Entries taken from a collection:
--- START ---
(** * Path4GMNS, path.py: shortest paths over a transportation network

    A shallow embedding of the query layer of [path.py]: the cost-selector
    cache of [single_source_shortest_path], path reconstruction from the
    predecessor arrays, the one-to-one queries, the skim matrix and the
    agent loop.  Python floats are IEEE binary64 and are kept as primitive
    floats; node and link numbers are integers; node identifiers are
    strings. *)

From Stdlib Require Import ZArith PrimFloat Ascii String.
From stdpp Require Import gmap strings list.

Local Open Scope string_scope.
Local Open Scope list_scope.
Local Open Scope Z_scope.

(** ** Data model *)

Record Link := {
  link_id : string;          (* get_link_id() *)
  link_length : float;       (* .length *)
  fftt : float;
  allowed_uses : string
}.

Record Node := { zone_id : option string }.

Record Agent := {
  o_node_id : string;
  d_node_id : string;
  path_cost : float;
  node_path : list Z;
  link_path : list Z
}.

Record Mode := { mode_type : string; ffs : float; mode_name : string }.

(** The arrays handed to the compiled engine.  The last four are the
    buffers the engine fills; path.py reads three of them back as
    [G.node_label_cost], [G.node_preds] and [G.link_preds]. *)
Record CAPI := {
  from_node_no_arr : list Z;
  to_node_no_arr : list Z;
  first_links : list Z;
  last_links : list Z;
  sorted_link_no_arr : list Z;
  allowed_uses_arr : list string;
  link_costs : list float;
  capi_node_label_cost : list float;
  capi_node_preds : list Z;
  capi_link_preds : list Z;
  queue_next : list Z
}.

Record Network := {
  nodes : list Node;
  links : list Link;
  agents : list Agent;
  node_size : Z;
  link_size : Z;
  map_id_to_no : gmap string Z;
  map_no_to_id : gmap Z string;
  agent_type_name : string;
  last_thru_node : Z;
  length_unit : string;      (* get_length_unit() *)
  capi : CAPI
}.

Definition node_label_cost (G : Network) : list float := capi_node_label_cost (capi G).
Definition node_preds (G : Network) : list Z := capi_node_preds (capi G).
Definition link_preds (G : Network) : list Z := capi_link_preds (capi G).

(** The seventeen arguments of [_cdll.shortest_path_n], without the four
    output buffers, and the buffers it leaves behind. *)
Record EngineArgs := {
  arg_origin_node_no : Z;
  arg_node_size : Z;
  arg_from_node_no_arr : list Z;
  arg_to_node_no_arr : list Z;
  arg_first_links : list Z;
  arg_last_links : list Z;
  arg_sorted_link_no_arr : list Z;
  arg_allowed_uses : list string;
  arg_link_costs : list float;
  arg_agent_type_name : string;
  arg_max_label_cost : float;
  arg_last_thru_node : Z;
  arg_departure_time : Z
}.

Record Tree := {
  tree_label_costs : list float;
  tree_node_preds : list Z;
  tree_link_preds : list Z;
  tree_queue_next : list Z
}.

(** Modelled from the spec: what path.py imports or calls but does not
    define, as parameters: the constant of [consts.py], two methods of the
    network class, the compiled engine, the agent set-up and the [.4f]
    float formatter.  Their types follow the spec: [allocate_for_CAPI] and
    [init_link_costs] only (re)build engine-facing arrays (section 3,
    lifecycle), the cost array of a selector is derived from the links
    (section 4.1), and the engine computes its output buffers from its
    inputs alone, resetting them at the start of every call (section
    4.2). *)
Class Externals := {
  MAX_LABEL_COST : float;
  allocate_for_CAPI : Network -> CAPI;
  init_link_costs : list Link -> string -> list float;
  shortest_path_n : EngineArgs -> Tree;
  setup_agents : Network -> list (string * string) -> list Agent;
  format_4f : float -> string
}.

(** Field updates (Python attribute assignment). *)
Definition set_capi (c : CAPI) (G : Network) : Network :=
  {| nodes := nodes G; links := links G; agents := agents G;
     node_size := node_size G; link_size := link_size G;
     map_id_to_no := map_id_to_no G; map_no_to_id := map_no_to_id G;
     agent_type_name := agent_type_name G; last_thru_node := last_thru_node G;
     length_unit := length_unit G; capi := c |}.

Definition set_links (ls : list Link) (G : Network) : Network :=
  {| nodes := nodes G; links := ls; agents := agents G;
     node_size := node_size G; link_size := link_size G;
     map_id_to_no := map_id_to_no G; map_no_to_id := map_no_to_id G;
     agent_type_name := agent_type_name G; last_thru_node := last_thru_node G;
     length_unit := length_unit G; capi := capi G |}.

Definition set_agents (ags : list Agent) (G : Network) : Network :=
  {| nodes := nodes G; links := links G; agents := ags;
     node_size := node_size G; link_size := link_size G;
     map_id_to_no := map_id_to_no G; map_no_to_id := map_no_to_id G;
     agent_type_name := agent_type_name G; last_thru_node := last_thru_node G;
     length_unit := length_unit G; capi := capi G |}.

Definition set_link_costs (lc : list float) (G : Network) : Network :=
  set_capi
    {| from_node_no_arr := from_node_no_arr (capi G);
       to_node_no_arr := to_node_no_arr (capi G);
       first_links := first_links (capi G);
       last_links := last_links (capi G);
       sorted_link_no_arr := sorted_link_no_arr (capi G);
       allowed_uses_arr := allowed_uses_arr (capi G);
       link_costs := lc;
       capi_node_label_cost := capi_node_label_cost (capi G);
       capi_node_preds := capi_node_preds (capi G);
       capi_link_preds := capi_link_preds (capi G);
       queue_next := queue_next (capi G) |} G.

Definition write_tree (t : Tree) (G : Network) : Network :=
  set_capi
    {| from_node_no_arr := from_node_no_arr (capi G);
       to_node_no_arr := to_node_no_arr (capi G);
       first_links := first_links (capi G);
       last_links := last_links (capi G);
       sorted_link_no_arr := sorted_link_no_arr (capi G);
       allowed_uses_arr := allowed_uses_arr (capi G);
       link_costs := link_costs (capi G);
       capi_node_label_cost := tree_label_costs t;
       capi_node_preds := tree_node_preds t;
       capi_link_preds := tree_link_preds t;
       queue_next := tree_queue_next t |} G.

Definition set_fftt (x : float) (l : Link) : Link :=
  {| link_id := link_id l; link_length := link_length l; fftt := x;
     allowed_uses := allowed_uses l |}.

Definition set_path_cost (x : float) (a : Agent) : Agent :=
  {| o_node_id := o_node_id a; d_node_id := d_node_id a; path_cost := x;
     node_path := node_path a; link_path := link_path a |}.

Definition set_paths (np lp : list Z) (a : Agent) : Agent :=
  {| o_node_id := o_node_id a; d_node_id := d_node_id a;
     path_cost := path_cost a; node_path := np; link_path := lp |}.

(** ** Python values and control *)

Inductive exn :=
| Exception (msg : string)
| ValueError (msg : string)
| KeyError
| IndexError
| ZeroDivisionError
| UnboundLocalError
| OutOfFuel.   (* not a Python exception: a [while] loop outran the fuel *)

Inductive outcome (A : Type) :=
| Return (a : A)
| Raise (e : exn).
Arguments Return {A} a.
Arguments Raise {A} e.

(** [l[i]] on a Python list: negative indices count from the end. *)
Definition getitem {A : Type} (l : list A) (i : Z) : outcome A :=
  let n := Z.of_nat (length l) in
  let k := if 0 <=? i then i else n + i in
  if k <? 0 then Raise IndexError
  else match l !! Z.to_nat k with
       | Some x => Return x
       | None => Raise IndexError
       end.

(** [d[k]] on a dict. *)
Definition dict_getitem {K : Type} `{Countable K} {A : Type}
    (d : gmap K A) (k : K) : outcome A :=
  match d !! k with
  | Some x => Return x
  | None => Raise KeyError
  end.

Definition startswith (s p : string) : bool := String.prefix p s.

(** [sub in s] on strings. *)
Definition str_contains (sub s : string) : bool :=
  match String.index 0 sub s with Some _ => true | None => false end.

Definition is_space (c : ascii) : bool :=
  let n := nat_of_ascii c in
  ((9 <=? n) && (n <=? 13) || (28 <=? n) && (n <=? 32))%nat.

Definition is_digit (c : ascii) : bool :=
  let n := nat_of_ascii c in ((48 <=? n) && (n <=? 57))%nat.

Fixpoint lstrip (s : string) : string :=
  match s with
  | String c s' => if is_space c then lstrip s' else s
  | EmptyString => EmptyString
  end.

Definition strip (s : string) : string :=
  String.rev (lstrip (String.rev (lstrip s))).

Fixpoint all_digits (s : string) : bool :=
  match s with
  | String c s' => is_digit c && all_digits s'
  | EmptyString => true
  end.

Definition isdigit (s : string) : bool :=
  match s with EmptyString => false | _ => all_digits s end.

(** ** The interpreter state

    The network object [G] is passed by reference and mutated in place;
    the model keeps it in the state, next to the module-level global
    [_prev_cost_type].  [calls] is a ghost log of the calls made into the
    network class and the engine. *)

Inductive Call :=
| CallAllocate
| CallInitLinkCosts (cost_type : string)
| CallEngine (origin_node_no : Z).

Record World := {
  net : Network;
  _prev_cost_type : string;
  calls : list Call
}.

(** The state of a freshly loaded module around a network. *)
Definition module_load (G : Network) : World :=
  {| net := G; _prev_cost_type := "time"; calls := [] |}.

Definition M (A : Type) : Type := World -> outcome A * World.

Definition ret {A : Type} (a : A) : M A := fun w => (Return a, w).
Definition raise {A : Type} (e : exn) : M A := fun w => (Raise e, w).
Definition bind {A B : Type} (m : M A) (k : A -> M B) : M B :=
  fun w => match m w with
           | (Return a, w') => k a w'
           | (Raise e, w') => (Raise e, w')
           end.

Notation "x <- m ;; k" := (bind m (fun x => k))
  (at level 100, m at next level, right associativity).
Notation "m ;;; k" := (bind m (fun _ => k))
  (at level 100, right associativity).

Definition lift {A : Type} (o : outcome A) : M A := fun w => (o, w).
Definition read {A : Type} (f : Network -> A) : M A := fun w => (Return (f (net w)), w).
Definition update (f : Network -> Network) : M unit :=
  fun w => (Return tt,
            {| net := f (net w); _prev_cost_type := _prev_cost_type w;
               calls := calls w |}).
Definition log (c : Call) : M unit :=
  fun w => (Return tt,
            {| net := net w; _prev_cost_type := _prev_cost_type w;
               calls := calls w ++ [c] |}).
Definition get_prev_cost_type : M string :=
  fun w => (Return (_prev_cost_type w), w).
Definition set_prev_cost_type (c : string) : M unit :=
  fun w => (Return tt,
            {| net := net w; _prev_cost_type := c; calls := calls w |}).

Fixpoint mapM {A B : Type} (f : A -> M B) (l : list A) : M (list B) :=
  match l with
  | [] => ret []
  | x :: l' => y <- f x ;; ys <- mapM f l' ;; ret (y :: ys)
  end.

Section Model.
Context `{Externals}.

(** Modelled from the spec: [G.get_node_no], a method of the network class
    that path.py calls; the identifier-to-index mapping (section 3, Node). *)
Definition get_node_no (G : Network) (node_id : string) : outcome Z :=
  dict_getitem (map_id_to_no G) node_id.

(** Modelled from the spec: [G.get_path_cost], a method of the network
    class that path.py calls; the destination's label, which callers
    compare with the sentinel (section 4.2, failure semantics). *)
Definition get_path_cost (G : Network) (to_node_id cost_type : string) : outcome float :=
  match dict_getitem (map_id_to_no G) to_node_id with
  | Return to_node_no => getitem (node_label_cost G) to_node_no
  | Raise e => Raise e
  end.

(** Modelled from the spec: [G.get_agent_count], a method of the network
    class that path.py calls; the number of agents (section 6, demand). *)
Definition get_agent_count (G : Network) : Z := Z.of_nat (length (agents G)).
--- END ---
Task objective:
Starting at the line that has "capi_link_preds := tree_link_preds t;" in the records above, restate word for word every line until the one that has "c && all_digits s'", and include that one as well.

Exercise solution:
       capi_link_preds := tree_link_preds t;
       queue_next := tree_queue_next t |} G.

Definition set_fftt (x : float) (l : Link) : Link :=
  {| link_id := link_id l; link_length := link_length l; fftt := x;
     allowed_uses := allowed_uses l |}.

Definition set_path_cost (x : float) (a : Agent) : Agent :=
  {| o_node_id := o_node_id a; d_node_id := d_node_id a; path_cost := x;
     node_path := node_path a; link_path := link_path a |}.

Definition set_paths (np lp : list Z) (a : Agent) : Agent :=
  {| o_node_id := o_node_id a; d_node_id := d_node_id a;
     path_cost := path_cost a; node_path := np; link_path := lp |}.

(** ** Python values and control *)

Inductive exn :=
| Exception (msg : string)
| ValueError (msg : string)
| KeyError
| IndexError
| ZeroDivisionError
| UnboundLocalError
| OutOfFuel.   (* not a Python exception: a [while] loop outran the fuel *)

Inductive outcome (A : Type) :=
| Return (a : A)
| Raise (e : exn).
Arguments Return {A} a.
Arguments Raise {A} e.

(** [l[i]] on a Python list: negative indices count from the end. *)
Definition getitem {A : Type} (l : list A) (i : Z) : outcome A :=
  let n := Z.of_nat (length l) in
  let k := if 0 <=? i then i else n + i in
  if k <? 0 then Raise IndexError
  else match l !! Z.to_nat k with
       | Some x => Return x
       | None => Raise IndexError
       end.

(** [d[k]] on a dict. *)
Definition dict_getitem {K : Type} `{Countable K} {A : Type}
    (d : gmap K A) (k : K) : outcome A :=
  match d !! k with
  | Some x => Return x
  | None => Raise KeyError
  end.

Definition startswith (s p : string) : bool := String.prefix p s.

(** [sub in s] on strings. *)
Definition str_contains (sub s : string) : bool :=
  match String.index 0 sub s with Some _ => true | None => false end.

Definition is_space (c : ascii) : bool :=
  let n := nat_of_ascii c in
  ((9 <=? n) && (n <=? 13) || (28 <=? n) && (n <=? 32))%nat.

Definition is_digit (c : ascii) : bool :=
  let n := nat_of_ascii c in ((48 <=? n) && (n <=? 57))%nat.

Fixpoint lstrip (s : string) : string :=
  match s with
  | String c s' => if is_space c then lstrip s' else s
  | EmptyString => EmptyString
  end.

Definition strip (s : string) : string :=
  String.rev (lstrip (String.rev (lstrip s))).

Fixpoint all_digits (s : string) : bool :=
  match s with
  | String c s' => is_digit c && all_digits s'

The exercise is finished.